The four quarter columns have been collapsed into two columns: Quarter (holding the former column names) and Sales (holding the values). The Year column is preserved as an identifier.

Aggregating Across Columns with .agg()

When you need different aggregation functions beyond a simple sum, select the columns and apply the desired function:

import pandas as pd

df = pd.DataFrame({
'A': [1, 2, 3],
'B': [4, 5, 6],
'C': [7, 8, 9]
})

cols = ['A', 'B', 'C']

df['Sum'] = df[cols].sum(axis=1)
df['Mean'] = df[cols].mean(axis=1)
df['Range'] = df[cols].max(axis=1) - df[cols].min(axis=1)

print(df)

Output:

   A  B  C  Sum  Mean  Range
0 1 4 7 12 4.0 6
1 2 5 8 15 5.0 6
2 3 6 9 18 6.0 6

Using .apply() for Complex Combination Logic

When the combination logic involves formatting or conditional rules that cannot be expressed with simple operators, use .apply() with axis=1:

import pandas as pd

df = pd.DataFrame({
'City': ['New York', 'Los Angeles'],
'State': ['NY', 'CA'],
'Zip': ['10001', '90001']
})

df['Location'] = df.apply(
lambda row: f"{row['City']}, {row['State']} {row['Zip']}",
axis=1
)

print(df)

Output:

          City State    Zip               Location
0 New York NY 10001 New York, NY 10001
1 Los Angeles CA 90001 Los Angeles, CA 90001
tip

Reserve .apply() for cases where the combination logic is too complex for vectorized operations.
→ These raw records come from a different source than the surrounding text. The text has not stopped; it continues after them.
(** * envoy-demo: the asyncio notify/wait demo (src/demo.py)

    A shallow embedding of the module-level dict [state], of the
    dispatcher [protocol_x_decoder] with its three handlers, of the wait
    primitives [await_message], [await_all_messages] and
    [await_any_messages], and of the two example consumers
    [message_arrival_notifier] and [message_monitor].

    The program runs on asyncio's single-threaded event loop.  The loop is
    modelled as a FIFO queue of ready handles over a table of tasks; a
    coroutine is run from one suspension point to the next by a function
    on the loop state.  Arrival of datagrams, expiry of the monitor's
    deadline and creation of top-level tasks are inputs of the
    environment. *)

From Stdlib Require Import ZArith QArith.
From stdpp Require Import gmap strings list fin_maps.

Set Warnings "-register-all".
Open Scope string_scope.
Open Scope list_scope.
Open Scope nat_scope.

(** ** Values *)

(** A Python float, as [json.loads] can produce it. *)
Inductive pyfloat :=
| FFinite (q : Q)
| FInf (negative : bool)
| FNan.

(** The result of [json.loads]. *)
Inductive json :=
| JNull
| JBool (b : bool)
| JInt (n : Z)
| JFloat (x : pyfloat)
| JStr (s : string)
| JArr (items : list json)
| JObj (fields : list (string * json)).

(** Values returned by the coroutines of the module. *)
Inductive pyval :=
| VNone
| VStr (s : string)
| VList (items : list pyval)
| VTuple (items : list pyval).

(** Exceptions the module's code can raise. *)
Inductive exn :=
| JSONDecodeError
| KeyError (key : string)
| TypeError
| AttributeError
| RuntimeError
| ValueError_unknown_type (type_ : json)
| ValueError_empty_set
| CancelledError
| TimeoutError.

Inductive outcome :=
| Ret (v : pyval)
| Exc (e : exn).

(** [json.loads] builds a dict from the pairs of an object in order, so a
    repeated key keeps its last value. *)
Fixpoint dict_get (key : string) (fields : list (string * json)) : option json :=
  match fields with
  | [] => None
  | (k, v) :: rest =>
      match dict_get key rest with
      | Some v' => Some v'
      | None => if decide (k = key) then Some v else None
      end
  end.

(** [data[key]] for a string [key]: only a dict can be subscripted with a
    string. *)
Definition subscript (data : json) (key : string) : json + exn :=
  match data with
  | JObj fields =>
      match dict_get key fields with
      | Some v => inl v
      | None => inr (KeyError key)
      end
  | _ => inr TypeError
  end.

(** [v == n] for an int literal [n]. *)
Definition py_eq_int (v : json) (n : Z) : bool :=
  match v with
  | JInt m => (m =? n)%Z
  | JBool b => (Z.b2z b =? n)%Z
  | JFloat (FFinite q) => Qeq_bool q (inject_Z n)
  | _ => false
  end.

(** ** The shared dict [state] and its conditions *)

(** An [asyncio.Condition] with its own [Lock].  Futures of waiters are
    named by the task that awaits them: a task awaits at most one future
    at a time.  [notified] counts the calls of [notify_all]; the program
    does not read it. *)
Record Condition := mkCondition {
  locked : bool;
  lock_waiters : list nat;
  waiters : list nat;
  notified : nat
}.

(** A value of the dict [state]: a payload (any JSON value, [None]
    included) or a condition. *)
Inductive entry :=
| Val (v : json)
| Cond (c : Condition).

Definition new_condition : Condition := mkCondition false [] [] 0.

(** [state] as the module defines it. *)
Definition state0 : gmap string entry :=
  <["a_event" := Val JNull]> (
  <["a" := Val (JObj [("1", JInt 0); ("2", JInt 0)])]> (
  <["b_event" := Val JNull]> (
  <["b" := Val (JObj [("3", JInt 0); ("4", JInt 0)])]> (
  <["c_event" := Val JNull]> (
  <["c" := Val (JObj [("5", JInt 0); ("6", JInt 0)])]> ∅))))).

Definition create_conditions (st : gmap string entry) : gmap string entry :=
  <["c_event" := Cond new_condition]> (
  <["b_event" := Cond new_condition]> (
  <["a_event" := Cond new_condition]> st)).

(** ** Tasks *)

(** The coroutines a task can run. *)
Inductive coro :=
| CDecoder (message : string)
| CAwaitMessage (message : string)
| CAwaitAll (messages : list string)
| CAwaitAny (messages : list string)
| CNotifier
| CMonitor.

(** Who awaits [await_any_messages]: a task of its own, the loop of
    [message_arrival_notifier] or the loop of [message_monitor]. *)
Inductive caller := ByTask | ByNotifier | ByMonitor.

(** Where a task goes on once [Lock.acquire] has given it the lock. *)
Inductive lock_cont :=
| InDecode (key : string)
| InAwaitEnter (message : string)
| InAwaitLeave (message : string).

Inductive fut_state := Pending | Done | Cancelled.

(** The point at which a task is suspended.  [CondWait m b]: inside
    [cond.wait()] of [await_message m], [b] tells whether the future has
    its result.  [Gather]: inside [asyncio.gather] with the outer future.
    [Wait]: inside [asyncio.wait] with its [waiter] future; [call] numbers
    the calls one task makes. *)
Inductive pc :=
| Start (c : coro)
| LockWait (k : lock_cont) (granted : bool)
| CondWait (message : string) (woken : bool)
| Gather (messages : list string) (children : list nat) (nfinished : nat)
         (outer : option outcome)
| Wait (who : caller) (call : nat) (children : list nat) (waiter : fut_state)
| Finished (r : outcome).

(** Done callbacks of a task: [_on_completion] of [asyncio.wait] and
    [_done_callback] of [asyncio.gather]. *)
Inductive callback :=
| OnCompletion (parent call : nat)
| GatherDone (parent : nat).

#[global] Instance callback_eq_dec : EqDecision callback.
Proof. solve_decision. Defined.

(** The timer of [asyncio_timeout]: not set, set, moved to the ready
    queue, run ([_cancel_task] was called), or cancelled on exit. *)
Inductive timer := NoTimer | Armed | Due | Fired | Disarmed.

Record task := mkTask {
  t_pc : pc;
  t_callbacks : list callback;
  t_must_cancel : bool;
  t_timer : timer
}.

(** What the loop has ready to run: a step of a task, a done callback for
    a finished child, the expiry of a task's deadline. *)
Inductive handle :=
| Run (t : nat)
| Call (cb : callback) (child : nat)
| Expire (t : nat).

#[global] Instance handle_eq_dec : EqDecision handle.
Proof. solve_decision. Defined.

(** The lines the consumers print. *)
Inductive line :=
| LMessageArrived (arrived : list string)
| LArrived (arrived : list string)
| LValues (a1 b3 : json)
| LConditionMet
| LConditionsFailed.

Record Loop := mkLoop {
  state : gmap string entry;
  tasks : list task;
  ready : list handle;
  out : list line
}.

(** ** Coroutine segments

    A coroutine segment runs on the loop state up to the next suspension
    point: it returns, raises or suspends at a [pc]. *)
Inductive res (A : Type) :=
| Ok (a : A)
| Raise (e : exn)
| Suspend (p : pc).
Arguments Ok {A} a.
Arguments Raise {A} e.
Arguments Suspend {A} p.

Definition coroutine (A : Type) : Type := Loop → Loop * res A.

Definition ret {A} (a : A) : coroutine A := λ L, (L, Ok a).
Definition raise {A} (e : exn) : coroutine A := λ L, (L, Raise e).
Definition suspend {A} (p : pc) : coroutine A := λ L, (L, Suspend p).
Definition effect (f : Loop → Loop) : coroutine unit := λ L, (f L, Ok tt).

Definition bind {A B} (m : coroutine A) (f : A → coroutine B) : coroutine B :=
  λ L, match m L with
       | (L', Ok a) => f a L'
       | (L', Raise e) => (L', Raise e)
       | (L', Suspend p) => (L', Suspend p)
       end.

(** [try: m except e: h e]. *)
Definition catch {A} (m : coroutine A) (h : exn → coroutine A) : coroutine A :=
  λ L, match m L with
       | (L', Raise e) => h e L'
       | r => r
       end.

(** A segment that never returns: it suspends or raises. *)
Definition never {A} (m : coroutine Empty_set) : coroutine A :=
  bind m (λ x, match x with end).

Definition py {A} (r : A + exn) : coroutine A :=
  match r with inl a => ret a | inr e => raise e end.

(** A segment that only looks at the loop state. *)
Definition read {A} (f : Loop → A + exn) : coroutine A := λ L, py (f L) L.

Declare Scope coroutine_scope.
Delimit Scope coroutine_scope with coroutine.
Notation "x <- m ;; f" := (bind m (λ x, f))
  (at level 100, m at next level, right associativity) : coroutine_scope.
Notation "m ;;; f" := (bind m (λ _, f))
  (at level 100, right associativity) : coroutine_scope.
Open Scope coroutine_scope.

(** ** Loop and task primitives *)

Definition set_state (st : gmap string entry) (L : Loop) : Loop :=
  mkLoop st (tasks L) (ready L) (out L).
Definition set_tasks (ts : list task) (L : Loop) : Loop :=
  mkLoop (state L) ts (ready L) (out L).

(** [loop.call_soon]: the handle goes to the end of the ready queue. *)
Definition call_soon (h : handle) (L : Loop) : Loop :=
  mkLoop (state L) (tasks L) (ready L ++ [h]) (out L).

Definition print (l : line) : coroutine unit :=
  effect (λ L, mkLoop (state L) (tasks L) (ready L) (out L ++ [l])).

(** [loop.create_task(coro)] followed by [add_done_callback] for each of
    [cbs]: the new task's first step is scheduled with [call_soon]. *)
Definition create_task (c : coro) (cbs : list callback) (L : Loop) : nat * Loop :=
  let t := length (tasks L) in
  (t, call_soon (Run t) (set_tasks (tasks L ++ [mkTask (Start c) cbs false NoTimer]) L)).

Definition update_task (t : nat) (f : task → task) (L : Loop) : Loop :=
  match tasks L !! t with
  | Some T => set_tasks (<[t := f T]> (tasks L)) L
  | None => L
  end.

Definition with_pc (p : pc) (T : task) : task :=
  mkTask p (t_callbacks T) (t_must_cancel T) (t_timer T).
Definition with_callbacks (cbs : list callback) (T : task) : task :=
  mkTask (t_pc T) cbs (t_must_cancel T) (t_timer T).
Definition with_must_cancel (b : bool) (T : task) : task :=
  mkTask (t_pc T) (t_callbacks T) b (t_timer T).
Definition with_timer (d : timer) (T : task) : task :=
  mkTask (t_pc T) (t_callbacks T) (t_must_cancel T) d.

Definition set_pc (t : nat) (p : pc) : Loop → Loop := update_task t (with_pc p).

Definition pc_of (t : nat) (L : Loop) : option pc := t_pc <$> tasks L !! t.

(** A task finishes with a result or an exception: its done callbacks are
    scheduled with [call_soon], in order. *)
Definition finish (t : nat) (r : outcome) (L : Loop) : Loop :=
  match tasks L !! t with
  | Some T =>
      mkLoop (state L)
             (<[t := with_callbacks [] (with_pc (Finished r) T)]> (tasks L))
             (ready L ++ ((λ cb, Call cb t) <$> t_callbacks T))
             (out L)
  | None => L
  end.

(** [Future.set_result] on the future a suspended task awaits: the task's
    wake-up is scheduled.  A future that is done is left alone. *)
Definition set_result (t : nat) (L : Loop) : Loop :=
  match pc_of t L with
  | Some (CondWait m false) => call_soon (Run t) (set_pc t (CondWait m true) L)
  | Some (LockWait k false) => call_soon (Run t) (set_pc t (LockWait k true) L)
  | Some (Wait who call children Pending) =>
      call_soon (Run t) (set_pc t (Wait who call children Done) L)
  | _ => L
  end.

(** [list.remove(x)] / [deque.remove(x)]: the first occurrence goes. *)
Fixpoint remove_first (x : nat) (l : list nat) : list nat :=
  match l with
  | [] => []
  | y :: l' => if decide (y = x) then l' else y :: remove_first x l'
  end.

(** ** asyncio.Lock and asyncio.Condition *)

Definition cond_lookup (key : string) (L : Loop) : option Condition :=
  match state L !! key with
  | Some (Cond c) => Some c
  | _ => None
  end.

Definition set_cond (key : string) (c : Condition) (L : Loop) : Loop :=
  set_state (<[key := Cond c]> (state L)) L.

(** [cond = state[key]], as the operand of [async with]. *)
Definition cond_at (key : string) : coroutine Condition :=
  read (λ L, match state L !! key with
             | Some (Cond c) => inl c
             | Some (Val _) => inr AttributeError
             | None => inr (KeyError key)
             end).

(** [Lock.acquire]: taken at once when the lock is free and nobody queues
    for it; otherwise the task queues and suspends. *)
Definition lock_acquire (key : string) (t : nat) (k : lock_cont) : coroutine unit :=
  c <- cond_at key ;;
  if negb (locked c) && bool_decide (lock_waiters c = [])
  then effect (set_cond key (mkCondition true (lock_waiters c) (waiters c) (notified c)))
  else
    effect (set_cond key
              (mkCondition (locked c) (lock_waiters c ++ [t]) (waiters c) (notified c))) ;;;
    suspend (LockWait k false).

(** The rest of [Lock.acquire] once the queued future has its result. *)
Definition lock_granted (key : string) (t : nat) : coroutine unit :=
  c <- cond_at key ;;
  effect (set_cond key
            (mkCondition true (remove_first t (lock_waiters c)) (waiters c) (notified c))).

(** [Lock.release]: the first queued task, if any, is woken. *)
Definition lock_release (key : string) : coroutine unit :=
  c <- cond_at key ;;
  if locked c
  then
    effect (set_cond key (mkCondition false (lock_waiters c) (waiters c) (notified c))) ;;;
    effect (λ L, match lock_waiters c with
                 | t :: _ => set_result t L
                 | [] => L
                 end)
  else raise RuntimeError.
For simple string concatenation or arithmetic, the + operator and .sum() are significantly faster on large datasets.

Quick Reference

GoalMethodExample
Sum columns.sum(axis=1)df[cols].sum(axis=1)
Collapse by categorygroupby(mapping, axis=1)Map subcategories to totals
Join strings+ operatordf['A'] + ' ' + df['B']
Join strings (with NaN).fillna('') + ...Handle missing before joining
Reshape wide to long.melt()Column headers become row values
Custom aggregation.mean(), .max(), .min()df[cols].mean(axis=1)
Complex combination logic.apply(func, axis=1)Formatted strings, conditionals
  • Use df[cols].sum(axis=1) for straightforward numeric totals.
  • Use string concatenation with + for merging text columns, adding .fillna('') when missing values are possible.
  • Use melt() to reshape wide data into long format for visualization.

For complex multi-column logic that does not fit neatly into vectorized operations, use .apply() with axis=1.